We then sequenced 12 of the PCR-validated amplicons with Sanger capillary sequencing and confirmed the predicted breakpoint in all—that is, the Sanger-sequenced junction was identical to that in the library, with few single base-pair differences (presumable SNPs). We also analyzed a panel including 9 unrelated CEPH individuals for the presence of 6 of the sequenced SVs and found that most SVs (4) were present polymorphically, whereas the remaining SVs likely represent rare alleles (Fig. 2c and Supplementary Table 3). All together, 48 out of 57 predicted SVs (84.2%) were confirmed successfully, and the validation rate was estimated at 98% (48 out of 49) based on the PCR reactions that could be scored, demonstrating high specificity. Notably, as about half of our validated SVs were low-support SV calls, our validations demonstrate that accurate calls are generated both at high- and low-support levels. This suggests that BreakSeq may perform reasonably even in conjunction with low-coverage sequencing projects.
Global SV surveys have been so far reporting SV events such as insertions and deletions using operational definitions—that is, comparisons with the human reference genome or allele frequency measurements. However, we reasoned that a systematic assessment of SV formation requires an unambiguous discrimination of SV event types—that is, one minimally affected by ascertainment biases. Since the human reference genome presumably contains a mixture of common and rare SV alleles, it can serve only as a provisional reference for classifying SVs as insertions or deletions. Likewise, allele frequency measurements are of limited use in the context of classifying SVs into ‘gains’ and ‘losses’, as they may be affected by population-specific allele frequencies. In fact, ancestral state assignments facilitate systematic surveys of SVs in the context of studies focusing on human genome evolution, SV formational processes as well as minor/major allele assignment (as the ancestral allele often corresponds to the major one).
We therefore devised a framework that automatically assigns ancestral states of SV genomic loci based on a comparison of SV breakpoint junction sequence with the corresponding syntenic segments from the chimpanzee, orangutan and macaque genomes. Our approach (Fig 3a, Online Methods) involves extracting ±500bp flanking sequences around each breakpoint junction, combining them into putative ancestral regions (stretches resembling the allele present in the reference genome and stretches resembling the alternative allele), and then comparing the regions with syntenic primate genome sequences to deduce the most likely ancestral state. We defined SV loci as ‘rectifiable’ if unambiguous high-quality alignments to putative ancestral regions could be constructed for the loci in any primate genomes.

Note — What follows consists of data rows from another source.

Lemma ThirdwebSigner_sendTransaction_needs_provider_witness :
  fst (ThirdwebSigner.sendTransaction
         (ThirdwebSigner.mk Simulation.tenant (fromPrivateKey "0x01" "polygon")
                            None "" None)
         JsNull (Simulation.boot (Simulation.chain 0 0)))
  = Throw (Error "Failed to send transaction: Provider required to send transaction").
Proof.
  destruct (ThirdwebSigner_sendTransaction_needs_provider (E := Simulation.deployment)
              (ThirdwebSigner.mk Simulation.tenant (fromPrivateKey "0x01" "polygon")
                                 None "" None)
              JsNull (Simulation.boot (Simulation.chain 0 0))) as [Hnone _].
  now rewrite (Hnone eq_refl).
Defined.

(* ===================================================================== *)
(** * More on the market listing                                           *)
(* ===================================================================== *)

Section GammaRequestFacts.
Context `{E : Externals}.

Lemma searchParams_set_fresh (k v : string) (ps : list (string * string)) :
  ~ In k (List.map fst ps) -> searchParams_set k v ps = (ps ++ [(k, v)])%list.
Proof.
  induction ps as [|[k' v'] ps IH]; intros Hfresh; [reflexivity|].
  cbn [searchParams_set]. cbn [List.map fst In] in Hfresh.
  destruct (String.eqb k' k) eqn:Hk.
  - apply String.eqb_eq in Hk. exfalso. apply Hfresh. now left.
  - rewrite IH; [reflexivity|]. intros Hin. apply Hfresh. now right.
Qed.

Lemma with_params_fresh (base path : string) (params : list (string * JsValue))
      (acc : list (string * string)) :
  List.NoDup (List.map fst acc ++ List.map fst params)%list ->
  with_params (mkURL base path acc) params
  = mkURL base path (acc ++ defined_params params)%list.
Proof.
  revert acc. induction params as [|[k v] params IH]; intros acc Hnd.
  - unfold defined_params. cbn. now rewrite app_nil_r.
  - unfold with_params. cbn [fold_left fst snd].
    assert (Hk : ~ In k (List.map fst acc)).
    { intros Hin. apply List.NoDup_remove_2 in Hnd. apply Hnd.
      apply List.in_or_app. now left. }
    assert (Hrest : List.NoDup (List.map fst acc ++ List.map fst params)%list).
    { now apply List.NoDup_remove_1 in Hnd. }
    destruct v; cbn [url_base url_path url_searchParams].
    1: { fold (with_params (mkURL base path acc) params).
         rewrite (IH acc Hrest). reflexivity. }
    all: rewrite (searchParams_set_fresh _ _ _ Hk);
      match goal with
      | |- fold_left _ _ (mkURL ?b ?p (?a ++ [(?k0, ?x)])%list) = _ =>
          fold (with_params (mkURL b p (a ++ [(k0, x)])%list) params);
          rewrite (IH (a ++ [(k0, x)])%list);
          [ unfold defined_params; cbn [List.filter List.map fst snd];
            now rewrite <- app_assoc
          | rewrite List.map_app, <- app_assoc; exact Hnd ]
      end.
Qed.

Lemma gammaGet_run (path : string) (params : list (string * JsValue)) (s : State) :
  gammaGet path params s =
  let url := URL_toString (with_params (mkURL GAMMA_HOST path []) params) in
  let s1 := record (EvFetch url) s in
  match http_fetch (world s) url with
  | (Throw e, w) => (Throw e, set_world w s1)
  | (Ok res, w) =>
      if res_ok res then (JSON_parse (res_text res), set_world w s1)
      else (Throw (Error ("Gamma error " +:+ NumberToString (num_of_Z (res_status res))
                          +:+ ": " +:+ res_text res)), set_world w s1)
  end.
Proof.
  unfold gammaGet, bind, call, throw, lift. cbv zeta.
  destruct (http_fetch (world s)
              (URL_toString (with_params (mkURL GAMMA_HOST path []) params)))
    as [[res|e] w]; [|reflexivity].
  destruct (res_ok res); reflexivity.
Qed.

(** X16.  [gammaGet] makes one request and nothing else.  With parameter names
    that are all different, the query holds the parameters that are not
    [undefined], in their order, as strings.  A reply that is not [ok] is
    thrown as an [Error] that quotes the status and the body; the body of an
    [ok] reply is parsed and returned. *)
Theorem gammaGet_request (path : string) (params : list (string * JsValue)) (s : State) :
  List.NoDup (List.map fst params) ->
  let url := URL_toString (mkURL GAMMA_HOST path (defined_params params)) in
  trace (snd (gammaGet path params s)) = (trace s ++ [EvFetch url])%list
  /\ apiCredsCache (snd (gammaGet path params s)) = apiCredsCache s
  /\ sdkCache (snd (gammaGet path params s)) = sdkCache s
  /\ (forall res w, http_fetch (world s) url = (Ok res, w) ->
        fst (gammaGet path params s)
        = if res_ok res then JSON_parse (res_text res)
          else Throw (Error ("Gamma error " +:+ NumberToString (num_of_Z (res_status res))
                             +:+ ": " +:+ res_text res)))
  /\ (forall e w, http_fetch (world s) url = (Throw e, w) ->
        fst (gammaGet path params s) = Throw e).
Proof.
  intros Hnd. cbv zeta. rewrite gammaGet_run.
  rewrite (with_params_fresh GAMMA_HOST path params [] Hnd).
  change ([] ++ defined_params params)%list with (defined_params params). cbv zeta.
  destruct (http_fetch (world s)
              (URL_toString (mkURL GAMMA_HOST path (defined_params params))))
    as [[res|e] w].
  - destruct (res_ok res) eqn:Hok;
      cbn [fst snd trace apiCredsCache sdkCache set_world record];
      (split; [reflexivity|]); (split; [reflexivity|]); (split; [reflexivity|]);
      (split; [|intros e w' [=]]); intros res' w' [= <- <-]; now rewrite Hok.
  - cbn [fst snd trace apiCredsCache sdkCache set_world record].
    split; [reflexivity|]. split; [reflexivity|]. split; [reflexivity|].
    split; [intros res w' [=]|]. now intros e' w' [= <- <-].
Qed.

Lemma push_markets_objects (ev : JsValue) (evMarkets markets : list JsValue) :
  forallb (fun m => negb (nullish m)) evMarkets = true ->
  push_markets ev evMarkets markets
  = Ok (markets ++ List.map (market_object ev) evMarkets)%list.
Proof.
  revert markets. induction evMarkets as [|m rest IH]; intros markets H.
  - cbn. now rewrite app_nil_r.
  - cbn [forallb] in H. apply andb_true_iff in H as [Hm Hrest].
    cbn [push_markets List.map]. unfold flat_market.
    apply negb_true_iff in Hm. rewrite Hm.
    fold (market_object ev m). rewrite (IH _ Hrest). now rewrite <- app_assoc.
Qed.

Lemma push_markets_null (ev : JsValue) (evMarkets markets : list JsValue) :
  existsb nullish evMarkets = true ->
  exists e, push_markets ev evMarkets markets = Throw e /\ err_name e = "TypeError".
Proof.
  revert markets. induction evMarkets as [|m rest IH]; intros markets H; [discriminate|].
  cbn [existsb] in H. cbn [push_markets]. unfold flat_market.
  destruct (nullish m) eqn:Hm.
  - eexists. split; reflexivity.
  - cbn in H. now apply IH.
Qed.

Lemma flatten_all_markets (events markets : list JsValue) :
  forallb well_formed_event events = true ->
  flatten events markets = Ok (markets ++ all_markets events)%list.
Proof.
  revert markets. induction events as [|ev rest IH]; intros markets H.
  - cbn. now rewrite app_nil_r.
  - cbn [forallb] in H. apply andb_true_iff in H as [Hev Hrest].
    cbn [flatten]. unfold all_markets. cbn [flat_map].
    fold (all_markets rest). unfold event_markets.
    unfold well_formed_event in Hev.
    destruct (markets_of ev) as [| | | | | |ms]; cbn [push_markets List.map app];
      try (rewrite (IH markets Hrest); reflexivity).
    rewrite (push_markets_objects ev ms markets Hev), (IH _ Hrest).
    now rewrite <- app_assoc.
Qed.

Lemma flatten_null_market (events markets : list JsValue) :
  existsb (fun ev => existsb nullish (event_markets ev)) events = true ->
  exists e, flatten events markets = Throw e /\ err_name e = "TypeError".
Proof.
  revert markets. induction events as [|ev rest IH]; intros markets H; [discriminate|].
  cbn [existsb] in H. cbn [flatten].
  destruct (existsb nullish (event_markets ev)) eqn:Hev.
  - unfold event_markets in Hev.
    destruct (push_markets_null ev _ markets Hev) as (e & -> & Hname).
    now exists e.
  - cbn in H.
    destruct (push_markets ev match markets_of ev with
                              | JsArray ms => ms
                              | _ => []
                              end markets) as [markets'|e] eqn:Hpush.
    + now apply IH.
    + exfalso.
      assert (Hwf : forallb (fun m => negb (nullish m)) (event_markets ev) = true).
      { clear -Hev. induction (event_markets ev) as [|m l IHl]; [reflexivity|].
        cbn in *. apply orb_false_iff in Hev as [-> Hl]. now rewrite IHl. }
      unfold event_markets in Hwf.
      rewrite (push_markets_objects ev _ markets Hwf) in Hpush. discriminate.
Qed.

(** X17.  The list [gammaTopMarkets] returns is the beginning of the markets of
    all events, event by event and in the order received, each with the id,
    title and slug of its event.  A market that is [null] anywhere in the
    reply, even past the limit, makes the call throw a [TypeError]. *)
Theorem gammaTopMarkets_first_markets
  (limit : JsValue) (s : State) (res : HttpResponse) (w : World) (evs : list JsValue) :
  http_fetch (world s) (events_url limit) = (Ok res, w) ->
  res_ok res = true ->
  JSON_parse (res_text res) = Ok (JsArray evs) ->
  (forallb well_formed_event evs = true ->
   exists markets rest,
     fst (gammaTopMarkets limit s) = Ok markets
     /\ all_markets evs = (markets ++ rest)%list
     /\ (length markets <= 50)%nat)
  /\ (existsb (fun ev => existsb nullish (event_markets ev)) evs = true ->
      exists e, fst (gammaTopMarkets limit s) = Throw e /\ err_name e = "TypeError").
Proof.
  intros Hfetch Hok Hparse.
  rewrite gammaTopMarkets_run. cbv zeta. rewrite Hfetch, Hok, Hparse.
  cbn [negb iterate]. split.
  - intros Hwf. rewrite (flatten_all_markets evs [] Hwf). cbn [app fst].
    destruct (safeLimit_range limit) as (q & Hq & H1 & H50).
    exists (slice0 (all_markets evs) (safeLimit limit)).
    rewrite Hq.
    pose proof (length_slice0 (all_markets evs) q H1) as Hlen.
    pose proof (Qtrunc_range q H1 H50) as Hrange.
    unfold slice0 in *.
    eexists. split; [reflexivity|].
    split; [symmetry; apply take_drop | lia].
  - intros Hnull. destruct (flatten_null_market evs [] Hnull) as (e & -> & Hname).
    now exists e.
Qed.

Overall, ancestral states of 1,281 (70%) out of 1,828 SV indel events could be assigned. For the vast majority of these (1,142), the chimpanzee genome contributed to the ancestral state assignment. For an an additional 139 cases located in hard-to-align regions in the chimpanzee genome (e.g., sequence assembly gaps), the ancestral state was inferred based on aligning junctions to the orangutan and macaque genomes. After ancestral state assignment, 665 SVs (36%) were classified as insertions and 1,163 (64%) as deletions. Furthermore 925 out of the 1,281 events were consistently rectifiable in at least two genomes. Of those, 420 were consistently rectifiable in all three genomes, with an approximate balance between insertions (212) and deletions (208) (Fig. 3b). We note that this balance differs substantially from earlier provisional SV classifications, which were strongly biased towards deletions, probably owing to the difficulty of many SV detection approaches in identifying insertions relative to the reference genome.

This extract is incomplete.